The niqab ban has been put in place as a security measure they say – a flexing of muscles towards any semblance of radicalisation that will deter any future acts of terror in the country. Naturally, the perpetuating of this ideological hegemony is doing Muslim women no favours. If anything, the ban is a wholly counterproductive one, in that it ostracises an already marginalised segment of a minority community – a sliver of a percentage out of the 10% that is the country’s Muslim population.
If -as commonly believed- veiled Muslim women are being hopelessly persecuted, the ban will serve only to increasingly confine these women to their homes, under the control of the men accused of governing their lives, and further disconnected from being able to assimilate with society. Even more dangerous, there are studies which prove that having to live in an environment that is aggressively policed on the basis of belief is more likely to harbour radicalisation.

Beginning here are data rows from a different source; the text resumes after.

(** ** C libraries to run the model on *)

(** A C library to run the model on: a square wave for [math.sin], and a
    power that is exact on the two exponents 0 and 1.  Every statement
    below that depends on the C library quantifies over all of [Libm]. *)
Definition square_libm : Libm float := {|
  math_sin := fun x => if PrimFloat.ltb x 0 then (-1)%float else 1%float;
  float_pow := fun x y => if PrimFloat.eqb y 0 then 1%float else x
|}.


(** A C library whose [sin] returns [nan]: [int(nan)] raises ValueError,
    so every tone fails inside the [try] of [play_midi_note] and the
    program runs on without sound. *)
Definition mute_libm : Libm float := {|
  math_sin := fun _ => nan;
  float_pow := fun x _ => x
|}.

(** ** Buffers, grids and runs *)

Section Vocabulary.
Context {F : Type} {num : PyFloat F} {libm : Libm F}.

(** The state of the buffer after the frames below [k] are written. *)
Definition filled (frequency : F) (frames sample_rate : Z) (k : Z)
    (arr : Sound) : Prop :=
  Z.of_nat (length arr) = frames /\
  forall j, 0 <= j < k ->
    exists sample, tone_sample frequency j frames sample_rate = Ok sample /\
      arr !! Z.to_nat j = Some (int16 sample, int16 sample).

(** The capacity of the grid, [grid_cols * grid_rows]. *)
Definition capacity (s : State F) : Z := grid_cols s * grid_rows s.

(** The invariant of the grid store. *)
Definition grid_inv (s : State F) : Prop :=
  Z.of_nat (length (grid_data s)) = capacity s /\
  0 <= grid_index s <= capacity s.

(** The state of the grid after [i] steps of the left shift. *)
Definition shifted (old : list Cell) (i : Z) (d : list Cell) : Prop :=
  length d = length old /\
  forall k : nat,
    (Z.of_nat k < i -> d !! k = old !! Datatypes.S k) /\
    (i <= Z.of_nat k -> d !! k = old !! k).

(** The states of the object: the one [__init__] leaves, and those that
    a resize to another display size, an update, a redraw or a loop
    iteration lead to. *)
Inductive reachable : State F -> Prop :=
  | reach_init w h s :
      init w h = Ok s -> reachable s
  | reach_resize w h s s' :
      reachable s -> update_grid_size (set_screen w h s) = Ok s' ->
      reachable s'
  | reach_update c s s' :
      reachable s -> update_grid c s = Ok s' -> reachable s'
  | reach_draw s s' :
      reachable s -> draw_grid s = Ok s' -> reachable s'
  | reach_loop k s running s' :
      reachable s -> loop_body k s = Ok (running, s') -> reachable s'.

End Vocabulary.


(** The envelope on binary64 floats of the tone the program plays: 0.2 s
    at 44100 Hz, 8820 frames. *)
Definition ieee_envelope_value (i : Z) : float :=
  match envelope (F := float) i 8820 44100 with
  | Ok e => e
  | Raise _ => nan
  end.

(** Frames 0..440 fade in, frames 8380..8819 fade out, the rest are at
    1.0, and the two ramps are strict. *)
Definition ieee_envelope_check (i : Z) : bool :=
  let e := ieee_envelope_value i in
  if i <? 441 then
    PrimFloat.eqb e (PrimFloat.div (IEEE.of_Z i) 441%float)
    && PrimFloat.ltb e (ieee_envelope_value (i + 1))
  else if i <? 8380 then PrimFloat.eqb e 1%float
  else
    PrimFloat.eqb e (PrimFloat.div (IEEE.of_Z (8820 - i)) 441%float)
    && PrimFloat.ltb e (ieee_envelope_value (i - 1)).
(** * HeadachingQuotes: the quote-of-the-day page script, [js/app.js]

    A shallow embedding of the script and the properties of its two
    selectors (the daily hash selector and the repeat-avoiding random
    selector) and of the display path around them.

    Conventions of the embedding.
    - A JavaScript string is the list of its UTF-16 code units, each an
      integer in [0, 65536) ([charCodeAt] reads one of them).
    - Every JavaScript Number the script computes is an integer of small
      magnitude, or the product [Math.random() * quotes.length]; integers
      are modelled in [Z] (lemma [hash_step_safe_integer] shows they stay
      far inside the range where double arithmetic is exact) and the one
      non-integral product is modelled with its IEEE-754 rounding.
    - The page (the DOM nodes the script touches, its closure variables,
      the pending callbacks) is an explicit state threaded through a small
      state-and-exception monad; an exception keeps the effects made
      before it was thrown, as in JavaScript. The four elements looked up
      at lines 4-7 are taken to exist in the document.
    - [Math.random()] is an oracle: a function from the number of calls
      made so far to the double returned. The [do ... while] loop runs on
      fuel, and the statements about it are made for every fuel that
      covers 20 iterations. *)

From Stdlib Require Import ZArith List String Ascii Bool Lia.
From Stdlib Require Import DecimalString.
From Stdlib Require DecimalPos DecimalZ.
Import ListNotations.

Local Open Scope Z_scope.

(** ** JavaScript values used by the script *)

Module JS.

(** A string: its UTF-16 code units. *)
Definition jsstring := list Z.

Definition code_unit_ok (c : Z) : Prop := 0 <= c < 65536.
Definition wf_string (s : jsstring) : Prop := Forall code_unit_ok s.

(** An ASCII literal of the source as a JavaScript string. *)
Definition lit (s : string) : jsstring :=
  map (fun a => Z.of_N (N_of_ascii a)) (list_ascii_of_string s).

Definition string_eqb (a b : jsstring) : bool :=
  if list_eq_dec Z.eq_dec a b then true else false.

(** [ToInt32] on an integral Number: reduce modulo 2^32, then read the
    result as a signed two's-complement value. *)
Definition toInt32 (x : Z) : Z :=
  let int32bit := x mod 2 ^ 32 in
  if 2 ^ 31 <=? int32bit then int32bit - 2 ^ 32 else int32bit.

(** [a << n]: both operands go through the 32-bit conversions, the shift
    count is masked to five bits, the result is a signed 32-bit value. *)
Definition shl (a n : Z) : Z :=
  toInt32 (Z.shiftl (toInt32 a) (Z.land (n mod 2 ^ 32) 31)).

(** [a | b] on the 32-bit conversions of the operands. *)
Definition bor (a b : Z) : Z := Z.lor (toInt32 a) (toInt32 b).

Definition Math_abs (x : Z) : Z := Z.abs x.

(** A Number that is either an integer or [NaN]. *)
Inductive number : Type :=
| Num (z : Z)
| NaN.

(** [a % b] for integral operands: the remainder takes the sign of the
    dividend, and a zero divisor gives [NaN]. *)
Definition rem (a b : Z) : number :=
  if b =? 0 then NaN else Num (Z.rem a b).

(** [String.prototype.slice(start, end)]. *)
Definition slice (s : jsstring) (start stop : Z) : jsstring :=
  let len := Z.of_nat (List.length s) in
  let from := if start <? 0 then Z.max (len + start) 0 else Z.min start len in
  let to := if stop <? 0 then Z.max (len + stop) 0 else Z.min stop len in
  let span := Z.max (to - from) 0 in
  firstn (Z.to_nat span) (skipn (Z.to_nat from) s).

(** [String(n)] for an integral Number. *)
Definition String_of (n : Z) : jsstring :=
  lit (NilZero.string_of_int (Z.to_int n)).

(** [s.padStart(2, "0")]. *)
Definition padStart2 (s : jsstring) : jsstring :=
  repeat 48 (2 - List.length s) ++ s.

End JS.

Import JS.

(** ** The product [Math.random() * quotes.length] *)

Module Float.

(** [Math.random()] returns a double in [0, 1). Every such double is
    [mant / 2 ^ expo] for a 53-bit [mant] and [53 <= expo <= 1074]
    (normal doubles below 1 have [2 ^ 52 <= mant]; subnormal ones have
    [expo = 1074]), and every such pair is a double in [0, 1). *)
Definition in_unit_range (m e : Z) : bool :=
  (0 <=? m) && (m <? 2 ^ 53) && (53 <=? e) && (e <=? 1074).

Record unit_double : Type := {
  mant : Z;
  expo : Z;
  unit_double_ok : in_unit_range mant expo = true
}.

(** A non-negative double as a numerator over a power of two. *)
Record dyadic : Type := {
  num : Z;
  scale : Z
}.

(** Round-to-nearest, ties-to-even, of a non-negative integer to 53
    significant bits: numerators below [2 ^ 53] are kept, larger ones lose
    their [b] low bits. *)
Definition round53 (n : Z) : Z :=
  let b := Z.log2 n - 52 in
  if b <=? 0 then n
  else
    let q := Z.shiftr n b in
    let r := n mod 2 ^ b in
    let half := 2 ^ (b - 1) in
    let q' := if (half <? r) || ((r =? half) && Z.odd q) then q + 1 else q in
    q' * 2 ^ b.

(** [r * len] in double arithmetic, for an integral [len] (itself exact
    as a double): the exact product is [mant * len / 2 ^ expo], and the
    result is its rounding. *)
Definition mul (r : unit_double) (len : Z) : dyadic :=
  {| num := round53 (mant r * len); scale := expo r |}.

Definition Math_floor (x : dyadic) : Z := num x / 2 ^ scale x.

End Float.

(** ** The daily selector *)

(** The loop of [hashString], lines 17-22: the value of [hash] at exit. *)
Definition hashLoop (str : jsstring) : Z :=
  fold_left (fun hash char => bor (shl hash 5 - hash + char) 0) str 0.

(** [hashString], lines 16-24. *)
Definition hashString (str : jsstring) : Z := Math_abs (hashLoop str).

(** The UTC calendar date read by [todayString] from [new Date()]:
    [getUTCFullYear()], [getUTCMonth()] (0 to 11), [getUTCDate()]. *)
Record utc_date : Type := {
  utcFullYear : Z;
  utcMonth : Z;
  utcDate : Z
}.

(** [todayString], lines 29-34. *)
Definition todayString (d : utc_date) : jsstring :=
  String_of (utcFullYear d) ++ lit "-" ++
  padStart2 (String_of (utcMonth d + 1)) ++ lit "-" ++
  padStart2 (String_of (utcDate d)).

(** The expression of [getDailyIndex], line 40, as a function of the date
    key and of [quotes.length]. *)
Definition dailyIndex (dateKey : jsstring) (count : Z) : number :=
  rem (hashString dateKey) count.

(** ** The page *)

(** A quote record of [QUOTES_DATA]; [album] may be absent. *)
Record Quote : Type := {
  text : jsstring;
  song : jsstring;
  artist : jsstring;
  album : option jsstring
}.

(** The array [quotes]: an entry is a quote, or [None] for a hole or a
    [null]/[undefined] entry. *)
Definition collection := list (option Quote).

(** [quotes[index]]: [None] stands for [undefined] (or [null]). *)
Definition getIndex (qs : collection) (index : number) : option Quote :=
  match index with
  | Num i =>
      if i <? 0 then None
      else match nth_error qs (Z.to_nat i) with
           | Some entry => entry
           | None => None
           end
  | NaN => None
  end.

(** A DOM element: its text and its class list (an ordered set). *)
Record element : Type := {
  textContent : jsstring;
  classList : list string
}.

Definition set_textContent (s : jsstring) (e : element) : element :=
  {| textContent := s; classList := classList e |}.

Definition classList_add (c : string) (e : element) : element :=
  {| textContent := textContent e;
     classList := if in_dec string_dec c (classList e) then classList e
                  else classList e ++ [c] |}.

Definition classList_remove (c : string) (e : element) : element :=
  {| textContent := textContent e;
     classList := filter (fun x => negb (String.eqb x c)) (classList e) |}.
(** * History chains of the token-pass decoder (TPLexPrefixTree.hh)

    The decoder keeps three kinds of history records, [LMHistory],
    [WordHistory] and [StateHistory].  Each record points to the record
    before it ([previous]) and counts who refers to it
    ([reference_count]).  Their constructors are the code that
    TPLexPrefixTree.hh defines in full; the prefix tree itself and the
    n-gram model of TreeGram.hh are declared there and defined elsewhere.

    The records live on the C++ heap; here the heap is an arena: a finite
    map from addresses to records.  A pointer is an optional address
    ([None] is the null pointer), and [new] places a record at an address
    that holds none.  The [int] fields are integers; a count would leave
    the range of [int] only with 2^31 references to one record. *)

From Stdlib Require Import ZArith String.
From Stdlib Require Import Floats.SpecFloat.
From stdpp Require Import gmap gmultiset.

Local Open Scope string_scope.
Local Open Scope Z_scope.

(** A pointer to a record of the arena. *)
Abbreviation addr := nat (only parsing).

(** A C++ [float].  The constructors only store and copy floats, no
    arithmetic is done on them; [0] converted to [float] is [+0.0]. *)
Abbreviation float := spec_float (only parsing).

Definition float_zero : float := S754_zero false.

(** ** The namespace [hist] (history.hh)

    [hist::link] and [hist::unlink] are templates over any structure that
    has the fields [previous] and [reference_count]; the class [record]
    is that requirement. *)

Module hist.

Class record (T : Type) := {
  previous : T -> option addr;
  reference_count : T -> Z;
  set_reference_count : Z -> T -> T;
  previous_set_reference_count :
    forall z r, previous (set_reference_count z r) = previous r;
  reference_count_set_reference_count :
    forall z r, reference_count (set_reference_count z r) = z
}.

Section link_unlink.
Context {T : Type} `{record T}.

(** Modelled from the spec: [hist::link] of history.hh, which is not among
    the sources ("helper operations link/unlink performing the
    increment/recursive-decrement"; "incrementing its reference count").
    A pointer to no live record has no defined behaviour: [None]. *)
Definition link (t : addr) (h : gmap addr T) : option (gmap addr T) :=
  r ← h !! t;
  Some (<[t := set_reference_count (reference_count r + 1) r]> h).

(** Modelled from the spec: [hist::unlink] of history.hh, which is not
    among the sources ("decrementing a record's reference count to zero
    must recursively release its previous link"; "a record is reclaimed
    only when its reference count reaches zero, which transitively
    triggers reclamation of its ancestor if it is the last holder").
    Every recursive call follows the reclamation of one record, so the
    number of live records bounds the depth. *)
Fixpoint unlink_from (depth : nat) (t : addr) (h : gmap addr T)
  : option (gmap addr T) :=
  match depth with
  | O => None
  | S depth =>
      r ← h !! t;
      let count := reference_count r - 1 in
      if decide (count = 0) then
        match previous r with
        | Some p => unlink_from depth p (delete t h)
        | None => Some (delete t h)
        end
      else Some (<[t := set_reference_count count r]> h)
  end.

(** [hist::unlink(t)]: see [unlink_from_depth] for the depth. *)
Definition unlink (t : addr) (h : gmap addr T) : option (gmap addr T) :=
  unlink_from (size h) t h.

End link_unlink.
End hist.

(** ** The three records and their constructors

    A field that the constructor leaves without a value is [None] until
    something is stored in it.  [fields] lists what a record carries,
    field by field, in the order of the declaration. *)

Inductive value :=
  | Int (z : Z)
  | Bool (b : bool)
  | Float (f : float)
  | Pointer (p : option addr)
  | Indeterminate.

Definition value_of {A : Type} (inj : A -> value) (field : option A) : value :=
  match field with
  | Some a => inj a
  | None => Indeterminate
  end.

Module LMHistory.

Record t := mk {
  word_id : Z;
  lm_id : Z;
  previous : option addr;
  reference_count : Z;
  printed : bool;
  word_start_frame : Z
}.

#[global] Instance record : hist.record t := {|
  hist.previous := previous;
  hist.reference_count := reference_count;
  hist.set_reference_count z r :=
    mk (word_id r) (lm_id r) (previous r) z (printed r) (word_start_frame r);
  hist.previous_set_reference_count _ _ := eq_refl;
  hist.reference_count_set_reference_count _ _ := eq_refl
|}.

Definition fields (r : t) : list (string * value) :=
  [("word_id", Int (word_id r)); ("lm_id", Int (lm_id r));
   ("previous", Pointer (previous r));
   ("reference_count", Int (reference_count r));
   ("printed", Bool (printed r));
   ("word_start_frame", Int (word_start_frame r))].

(** [LMHistory::LMHistory(int word_id, int lm_id, LMHistory *previous)];
    the new record is placed at an address that holds no record. *)
Definition LMHistory (word_id lm_id : Z) (previous : option addr)
    (h : gmap addr t) : option (addr * gmap addr t) :=
  let this := fresh (dom h) in
  let h := <[this := mk word_id lm_id previous 0 false 0]> h in
  match previous with
  | Some p => h ← hist.link p h; Some (this, h)
  | None => Some (this, h)
  end.

End LMHistory.

Module WordHistory.

Record t := mk {
  word_id : Z;
  end_frame : Z;
  lex_node_id : option Z;
  lm_log_prob : float;
  am_log_prob : float;
  cum_lm_log_prob : float;
  cum_am_log_prob : float;
  printed : bool;
  previous : option addr;
  reference_count : Z
}.

#[global] Instance record : hist.record t := {|
  hist.previous := previous;
  hist.reference_count := reference_count;
  hist.set_reference_count z r :=
    mk (word_id r) (end_frame r) (lex_node_id r) (lm_log_prob r)
       (am_log_prob r) (cum_lm_log_prob r) (cum_am_log_prob r) (printed r)
       (previous r) z;
  hist.previous_set_reference_count _ _ := eq_refl;
  hist.reference_count_set_reference_count _ _ := eq_refl
|}.

Definition fields (r : t) : list (string * value) :=
  [("word_id", Int (word_id r)); ("end_frame", Int (end_frame r));
   ("lex_node_id", value_of Int (lex_node_id r));
   ("lm_log_prob", Float (lm_log_prob r));
   ("am_log_prob", Float (am_log_prob r));
   ("cum_lm_log_prob", Float (cum_lm_log_prob r));
   ("cum_am_log_prob", Float (cum_am_log_prob r));
   ("printed", Bool (printed r));
   ("previous", Pointer (previous r));
   ("reference_count", Int (reference_count r))].

(** The two assignments of the constructor's body. *)
Definition set_cum_log_probs (cum_am cum_lm : float) (r : t) : t :=
  mk (word_id r) (end_frame r) (lex_node_id r) (lm_log_prob r)
     (am_log_prob r) cum_lm cum_am (printed r) (previous r)
     (reference_count r).

(** [WordHistory::WordHistory(int word_id, int end_frame,
    WordHistory *previous)]. *)
Definition WordHistory (word_id end_frame : Z) (previous : option addr)
    (h : gmap addr t) : option (addr * gmap addr t) :=
  let this := fresh (dom h) in
  let h := <[this := mk word_id end_frame None float_zero float_zero
                        float_zero float_zero false previous 0]> h in
  match previous with
  | Some p =>
      h ← hist.link p h;
      prev ← h !! p;
      self ← h !! this;
      Some (this,
            <[this := set_cum_log_probs (cum_am_log_prob prev)
                                        (cum_lm_log_prob prev) self]> h)
  | None => Some (this, h)
  end.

The absurdity of the non-connection of the attacks with the niqab ban aside, this in itself should be a war cry for secular feminists advocating for everyone’s basic right to the civil freedoms of a liberal society. Where now are the proponents and ambassadors so wholly soaked in the ‘Muslim woman saviour complex?’ A segment of Muslim women has been forbidden from wearing what they feel best represents their Sri Lankan Muslim identity. They were not consulted before this legislation was passed, nor were they given the chance to show their willingness to cooperate on instances where identification was required.
Ludicrously, discourses surrounding veiled Muslim women are paradoxically lobbed back and forth according to the convenience of the times. In times of world peace, they are oppressed and subservient to patriarchal whims and fancies, while in the immediate aftermath of a terror attack there are hostile and threatening, capable of devising all kinds of evil. They are either victims of violence or the perpetrators of it.
This age-old preoccupation with Muslim women’s attire is in actuality a gross conflation of conservatism with extremism. In claiming that a strip of cloth holds the answer to combatting a severe global threat is trivialising the greater issues at hand. If there was a direct correlation between the attacks and veiled individuals, legislation forbidding the covering of the face in public would be wholly justified. But there is none.
Muslim women shouldn’t be faulted for the cracks in the state’s china. In not being able to answer the hard questions of accountability, lapses in acting on available intelligence, and general good governance, those at the top should leave well alone and consider hiding their faces instead.